YOUR OBJECTIVE »
Read the entries below and pull out each line with the string "else".

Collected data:
______________________________

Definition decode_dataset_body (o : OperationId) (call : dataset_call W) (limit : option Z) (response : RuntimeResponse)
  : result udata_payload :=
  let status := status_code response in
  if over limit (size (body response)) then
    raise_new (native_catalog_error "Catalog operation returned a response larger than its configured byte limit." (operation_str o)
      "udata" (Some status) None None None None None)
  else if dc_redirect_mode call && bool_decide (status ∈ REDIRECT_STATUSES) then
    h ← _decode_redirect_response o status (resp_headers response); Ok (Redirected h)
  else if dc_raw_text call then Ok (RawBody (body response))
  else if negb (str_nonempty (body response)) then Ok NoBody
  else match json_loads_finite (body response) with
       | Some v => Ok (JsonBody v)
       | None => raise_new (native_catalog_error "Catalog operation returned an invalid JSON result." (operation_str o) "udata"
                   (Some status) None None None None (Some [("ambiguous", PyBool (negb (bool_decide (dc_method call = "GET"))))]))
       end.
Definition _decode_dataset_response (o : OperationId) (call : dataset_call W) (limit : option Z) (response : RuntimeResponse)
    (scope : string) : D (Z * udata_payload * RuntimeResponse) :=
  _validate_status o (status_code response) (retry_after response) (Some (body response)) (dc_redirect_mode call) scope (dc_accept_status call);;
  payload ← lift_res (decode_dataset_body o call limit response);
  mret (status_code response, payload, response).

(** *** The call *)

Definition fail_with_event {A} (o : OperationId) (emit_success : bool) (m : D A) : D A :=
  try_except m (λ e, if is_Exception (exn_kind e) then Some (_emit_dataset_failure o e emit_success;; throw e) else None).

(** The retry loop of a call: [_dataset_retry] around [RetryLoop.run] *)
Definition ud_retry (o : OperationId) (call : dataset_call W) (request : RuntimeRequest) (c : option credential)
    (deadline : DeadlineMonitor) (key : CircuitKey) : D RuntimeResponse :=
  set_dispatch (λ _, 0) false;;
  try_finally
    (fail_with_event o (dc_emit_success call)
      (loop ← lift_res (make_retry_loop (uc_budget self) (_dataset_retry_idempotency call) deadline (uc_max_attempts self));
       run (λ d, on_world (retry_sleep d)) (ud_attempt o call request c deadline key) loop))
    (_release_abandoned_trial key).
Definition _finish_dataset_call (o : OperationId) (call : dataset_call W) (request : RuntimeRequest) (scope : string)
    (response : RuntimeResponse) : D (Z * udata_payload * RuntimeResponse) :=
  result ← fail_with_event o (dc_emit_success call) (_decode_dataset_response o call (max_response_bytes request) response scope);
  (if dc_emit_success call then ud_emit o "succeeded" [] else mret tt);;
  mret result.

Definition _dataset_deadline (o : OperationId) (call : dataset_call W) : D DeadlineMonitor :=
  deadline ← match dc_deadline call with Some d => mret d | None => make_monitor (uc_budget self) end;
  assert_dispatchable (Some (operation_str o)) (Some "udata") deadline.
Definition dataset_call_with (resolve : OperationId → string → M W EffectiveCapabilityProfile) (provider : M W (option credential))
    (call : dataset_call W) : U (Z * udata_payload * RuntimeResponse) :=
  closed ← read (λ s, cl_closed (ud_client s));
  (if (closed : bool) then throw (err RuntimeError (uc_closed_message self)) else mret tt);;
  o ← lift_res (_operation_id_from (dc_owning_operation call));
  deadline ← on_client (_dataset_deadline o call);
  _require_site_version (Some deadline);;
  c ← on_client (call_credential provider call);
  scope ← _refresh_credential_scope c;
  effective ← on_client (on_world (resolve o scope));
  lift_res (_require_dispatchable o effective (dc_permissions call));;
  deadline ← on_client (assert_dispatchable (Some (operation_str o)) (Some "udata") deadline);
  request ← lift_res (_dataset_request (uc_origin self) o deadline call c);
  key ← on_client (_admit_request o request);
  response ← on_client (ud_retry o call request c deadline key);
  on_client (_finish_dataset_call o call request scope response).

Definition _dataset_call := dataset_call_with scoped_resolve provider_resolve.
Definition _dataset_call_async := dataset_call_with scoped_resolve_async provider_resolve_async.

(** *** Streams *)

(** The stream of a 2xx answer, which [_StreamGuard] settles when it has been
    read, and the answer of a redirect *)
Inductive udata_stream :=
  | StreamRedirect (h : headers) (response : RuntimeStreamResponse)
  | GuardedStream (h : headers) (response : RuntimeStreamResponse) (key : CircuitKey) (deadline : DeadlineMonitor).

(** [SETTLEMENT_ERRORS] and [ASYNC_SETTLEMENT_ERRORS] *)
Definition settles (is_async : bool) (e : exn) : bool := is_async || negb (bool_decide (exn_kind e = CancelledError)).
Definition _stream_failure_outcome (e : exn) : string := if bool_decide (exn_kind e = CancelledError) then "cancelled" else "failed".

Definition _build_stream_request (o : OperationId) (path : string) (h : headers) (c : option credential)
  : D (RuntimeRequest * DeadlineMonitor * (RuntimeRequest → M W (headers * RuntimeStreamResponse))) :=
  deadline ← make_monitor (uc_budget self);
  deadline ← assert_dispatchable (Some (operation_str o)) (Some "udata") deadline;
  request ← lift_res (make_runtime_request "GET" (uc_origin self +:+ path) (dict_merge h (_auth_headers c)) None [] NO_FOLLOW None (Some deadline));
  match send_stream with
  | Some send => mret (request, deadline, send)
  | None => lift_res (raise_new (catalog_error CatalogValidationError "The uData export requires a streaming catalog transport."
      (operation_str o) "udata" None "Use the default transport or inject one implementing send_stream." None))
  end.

______________________________

PROBLEM SOLUTION »
  else if dc_redirect_mode call && bool_decide (status ∈ REDIRECT_STATUSES) then
  else if dc_raw_text call then Ok (RawBody (body response))
  else if negb (str_nonempty (body response)) then Ok NoBody
  else match json_loads_finite (body response) with
  try_except m (λ e, if is_Exception (exn_kind e) then Some (_emit_dataset_failure o e emit_success;; throw e) else None).
  (if dc_emit_success call then ud_emit o "succeeded" [] else mret tt);;
  (if (closed : bool) then throw (err RuntimeError (uc_closed_message self)) else mret tt);;
Definition _stream_failure_outcome (e : exn) : string := if bool_decide (exn_kind e = CancelledError) then "cancelled" else "failed".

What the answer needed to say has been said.